Python tips

Python is a very powerful, high-level programming language that, when combined with some numerical, scientific, and plotting packages, makes a very powerful tool for scientific computing and data analysis (similar to Matlab). Useful python extensions for this application are NumPy, SciPy, Matplotlib, IPython, and SciKits. This page collects some general tips on developing Python code.

See also: NumPy notes, the IPython page, and the Python section of the general programming page.

Installing Python packages

In general, I now use the Anaconda python distribution which provides current "data science" packages for python with an installer (conda) to manage versions and dependencies. The "Miniconda" install is an nice way to start. conda docs are here

The main Python package repository is PyPI (the Python Package Index) and installation from PyPI is generally done using pip

The datetime module

Python's datetime module suplies the core functionality for handling datetime objects. Descriptions of its core classes, and their attribute and methods are briefly covered below, or see Python's more extensive Datetime library reference.
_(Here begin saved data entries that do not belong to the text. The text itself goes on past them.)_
(** * py4DSTEM: point lists and arrays of point lists

    A shallow embedding of [py4DSTEM/process/datastructure/pointlist.py]:
    the class [PointList] (a structured numpy array with a row counter) and
    the class [PointListArray] (a two-dimensional arrangement of point lists).

    Python objects are mutable and passed by reference, so point lists live in
    a store and the methods are computations in a state-and-exception monad
    over that store.  A raised exception keeps the store as it was at the
    moment of the raise, which is what a caller catching it observes.

    The numbers handed to the methods are Python integers.  A field of type
    [int] holds them as [int64] and one of type [float] as [float64], so a
    record holds integers: a number outside [int64] is rejected by an
    integer field, and a float field stores the nearest [float64].  Fractions,
    infinities and NaN are outside the model.  Numpy's operations are
    modelled by what they compute on one-dimensional arrays of records.
    The base class [DataObject] and the keyword arguments handed on to it
    serve saving and logging only and are left out. *)

From Stdlib Require Import ZArith Lia.
From stdpp Require Import base list strings sorting.

Set Warnings "-register-all".

(** ** Values, types and exceptions *)

(** The values a point is made of and the values held in the fields of a
    record: an integer, or a tuple, which a field whose type is itself
    structured holds as a nested record. *)
Inductive value : Type :=
  | VNum (z : Z)
  | VTuple (vs : list value).

(** The scalar types: [Float] is [float64], the meaning of the Python type
    [float] as a dtype, and [Int] is [int64], the meaning of [int] on Linux
    and macOS and, from numpy 2, on every platform. *)
Inductive scalar_kind : Type := Float | Int.

(** A numpy [dtype]: a scalar type or a structured type with named fields. *)
Inductive np_dtype : Type :=
  | Scalar (k : scalar_kind)
  | Struct (fields : list (string * np_dtype)).

Abbreviation fields_t := (list (string * np_dtype)).
Abbreviation row := (list value).

Inductive exn : Type :=
  | AssertionError
  | IndexError
  | TypeError
  | ValueError
  | OverflowError
  | DanglingRef. (* an address outside the store; no Python program produces it *)

Inductive res (A : Type) : Type :=
  | Ret (a : A)
  | Raise (e : exn).
Arguments Ret {A} a.
Arguments Raise {A} e.

#[global] Instance res_ret : MRet res := λ A a, Ret a.

#[global] Instance res_bind : MBind res := λ A B f r,
  match r with
  | Ret a => f a
  | Raise e => Raise e
  end.

#[global] Instance res_fmap : FMap res := λ A B f r,
  match r with
  | Ret a => Ret (f a)
  | Raise e => Raise e
  end.

(** Induction on dtypes that reaches the types of the fields. *)
Fixpoint np_dtype_fields_ind (P : np_dtype → Prop)
    (Hscalar : ∀ k, P (Scalar k))
    (Hstruct : ∀ fs, Forall (λ f, P f.2) fs → P (Struct fs))
    (t : np_dtype) {struct t} : P t :=
  match t with
  | Scalar k => Hscalar k
  | Struct fs =>
      Hstruct fs
        ((fix go (fs : fields_t) : Forall (λ f, P f.2) fs :=
            match fs with
            | [] => Forall_nil_2 _
            | (n, t') :: fs' =>
                Forall_cons_2 (λ f, P f.2) (n, t') fs'
                  (np_dtype_fields_ind P Hscalar Hstruct t') (go fs')
            end) fs)
  end.

(** Induction on values that reaches the items of a tuple. *)
Fixpoint value_items_ind (P : value → Prop)
    (Hnum : ∀ z, P (VNum z))
    (Htuple : ∀ vs, Forall P vs → P (VTuple vs))
    (v : value) {struct v} : P v :=
  match v with
  | VNum z => Hnum z
  | VTuple vs =>
      Htuple vs
        ((fix go (vs : list value) : Forall P vs :=
            match vs with
            | [] => Forall_nil_2 _
            | x :: vs' => Forall_cons_2 P x vs' (value_items_ind P Hnum Htuple x) (go vs')
            end) vs)
  end.

Definition scalar_kind_eqb (a b : scalar_kind) : bool :=
  match a, b with
  | Float, Float | Int, Int => true
  | _, _ => false
  end.

(** [==] on dtypes: same field names and field types, in the same order. *)
Fixpoint dtype_eqb (a b : np_dtype) {struct a} : bool :=
  match a, b with
  | Scalar k, Scalar k' => scalar_kind_eqb k k'
  | Struct fs, Struct gs =>
      (fix go (fs gs : fields_t) {struct fs} : bool :=
         match fs, gs with
         | [], [] => true
         | (n, t) :: fs', (m, u) :: gs' =>
             bool_decide (n = m) && dtype_eqb t u && go fs' gs'
         | _, _ => false
         end) fs gs
  | _, _ => false
  end.

(** The [float64] nearest to the integer [z], as the conversion of a Python
    integer to a float computes it: [z] itself when it has at most 53
    significant bits, else [z] rounded to 53 significant bits, a tie going
    to the even significand; [None] when the result is beyond the largest
    [float64], where the conversion raises [OverflowError]. *)
Definition float_of_int (z : Z) : option Z :=
  let a := Z.abs z in
  let e := (Z.log2 a - 52)%Z in
  if (e <=? 0)%Z then Some z
  else
    let q := Z.shiftr a e in
    let r := Z.land a (Z.ones e) in
    let half := Z.shiftl 1 (e - 1) in
    let q' := if (half <? r)%Z || ((r =? half)%Z && Z.odd q) then (q + 1)%Z else q in
    let m := Z.shiftl q' e in
    if (Z.log2 m <? 1024)%Z then Some (Z.sgn z * m)%Z else None.

(** What a scalar field stores for the Python integer [z]. *)
Definition np_scalar (k : scalar_kind) (z : Z) : res Z :=
  match k with
  | Int => if ((- 2 ^ 63 <=? z) && (z <? 2 ^ 63))%Z then Ret z else Raise OverflowError
  | Float =>
      match float_of_int z with
      | Some x => Ret x
      | None => Raise OverflowError
      end
  end.

(** Conversion of a Python value to an element of type [t], as
    [np.array(v, dtype=t)] does for one element: a number fills a scalar
    ([OverflowError] when the scalar cannot hold it), a tuple fills a
    structure field by field, from the first field on, and must have as many
    items as the structure has fields, a number assigned to a structure is
    assigned to each of its fields, and a tuple does not convert to a
    scalar. *)
Fixpoint coerce (t : np_dtype) (v : value) {struct t} : res value :=
  match t with
  | Scalar k =>
      match v with
      | VNum z => VNum <$> np_scalar k z
      | VTuple _ => Raise ValueError
      end
  | Struct fs =>
      match v with
      | VNum z =>
          VTuple <$>
          (fix fill (fs : fields_t) : res (list value) :=
             match fs with
             | [] => Ret []
             | (_, t') :: fs' =>
                 match coerce t' (VNum z) with
                 | Ret x =>
                     match fill fs' with
                     | Ret xs => Ret (x :: xs)
                     | Raise e => Raise e
                     end
                 | Raise e => Raise e
                 end
             end) fs
      | VTuple vs =>
          if length vs =? length fs then
            VTuple <$>
            (fix fieldwise (fs : fields_t) (vs : list value) : res (list value) :=
               match fs, vs with
               | [], [] => Ret []
               | (_, t') :: fs', x :: vs' =>
                   match coerce t' x with
                   | Ret y =>
                       match fieldwise fs' vs' with
                       | Ret ys => Ret (y :: ys)
                       | Raise e => Raise e
                       end
                   | Raise e => Raise e
                   end
               | _, _ => Raise ValueError
               end) fs vs
          else Raise ValueError
      end
  end.

(** [np.array(point, dtype=fields)] for a tuple [point]: one record. *)
Definition np_array (point : list value) (fields : fields_t) : res row :=
  match coerce (Struct fields) (VTuple point) with
  | Ret (VTuple r) => Ret r
  | Ret (VNum _) => Raise ValueError
  | Raise e => Raise e
  end.

(** The three-way comparison of field values that numpy's sort uses:
    numbers by their order, records field after field. *)
Fixpoint value_compare (a b : value) {struct a} : comparison :=
  match a, b with
  | VNum x, VNum y => Z.compare x y
  | VNum _, VTuple _ => Lt
  | VTuple _, VNum _ => Gt
  | VTuple xs, VTuple ys =>
      (fix lex (xs ys : list value) {struct xs} : comparison :=
         match xs, ys with
         | [], [] => Eq
         | [], _ :: _ => Lt
         | _ :: _, [] => Gt
         | x :: xs', y :: ys' =>
             match value_compare x y with
             | Eq => lex xs' ys'
             | c => c
             end
         end) xs ys
  end.

Definition row_compare (a b : row) : comparison :=
  value_compare (VTuple a) (VTuple b).

(** ** Python and numpy primitives on sequences *)

(** [l[i]] for a Python list and an integer [i]: a negative index counts
    from the end, and an index outside [-len(l), len(l)) raises [IndexError]. *)
Definition py_index {A : Type} (l : list A) (i : Z) : res A :=
  let n := Z.of_nat (length l) in
  let k := if (i <? 0)%Z then (n + i)%Z else i in
  if ((0 <=? k) && (k <? n))%Z then
    match l !! Z.to_nat k with
    | Some x => Ret x
    | None => Raise IndexError
    end
  else Raise IndexError.

(** [mask.nonzero()[0]]: the positions of the true entries, ascending. *)
Fixpoint nonzero_from (k : nat) (mask : list bool) : list nat :=
  match mask with
  | [] => []
  | b :: mask' =>
      if b then k :: nonzero_from (S k) mask' else nonzero_from (S k) mask'
  end.

Definition nonzero (mask : list bool) : list nat := nonzero_from 0 mask.

(** The elements of [arr] whose position, counted from [k], is not in [idxs]. *)
Fixpoint delete_from {A : Type} (k : nat) (arr : list A) (idxs : list nat) : list A :=
  match arr with
  | [] => []
  | x :: arr' =>
      if bool_decide (k ∈ idxs) then delete_from (S k) arr' idxs
      else x :: delete_from (S k) arr' idxs
  end.

(** [np.delete(arr, idxs)] for an array of non-negative integer positions:
    the elements at these positions are left out, and an out-of-bounds
    position raises [IndexError] before anything is built (numpy 1.19 and
    later; earlier versions warned and ignored such a position). *)
Definition np_delete {A : Type} (arr : list A) (idxs : list nat) : res (list A) :=
  if forallb (λ i, i <? length arr) idxs then Ret (delete_from 0 arr idxs)
  else Raise IndexError.

(** The position of a field name in [dtype.names]. *)
Fixpoint field_index (name : string) (names : list string) : option nat :=
  match names with
  | [] => None
  | n :: names' =>
      if bool_decide (n = name) then Some 0 else S <$> field_index name names'
  end.

(** The key [np.sort(a, order=name)] compares records by: the named field
    first, then the remaining fields in the order of the dtype. *)
Definition sort_key (k : nat) (r : row) : row :=
  match r !! k with
  | Some v => v :: take k r ++ drop (S k) r
  | None => r
  end.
  • dt.date(year, month, day)
  • dt.date.min and dt.date.max give the minimum and maximum possible dates
  • dt.date.year, dt.date.month and dt.date.day return the attributes
  • date.strftime(format) - returns a string representing the date, controlled by an explicit format string
  • date.toordinal() - returns the proleptic Gregorian ordinal of the date, where January 1 of year 1 has ordinal 1.
  • dt.time(hour[,minute[,second[,microsecond[,tzinfo]]]])
  • all the attributes are optional and the tzinfo attribute (which defines timezone, time offsets, etc) can be "None"
  • similar methods to those in dt.date
  • dt.datetime(year,month,day[,hour[,minute[,second[,microsecond[,tzinfo]]]]])
  • Contains all the info from a date and a time object.
  • year, month, day are required, tzinfo can be 'None'.
  • two class method contstructors are important:
  • datetime.combine(date, time) - combines a date and a time object into a datetime.
  • dt.datetime.strptime(date_string,format) - returns a datetime corresponding to date_string, parsed according to format.
  • Similar instance methods to date and time objects (can call strftime, toordinal, etc.)
  • dt.timedelta([days[,seconds[,microseconds[,milliseconds[,minutes[,hours[,weeks]]]]]]])
  • Represents a duration, the difference between two dates or times.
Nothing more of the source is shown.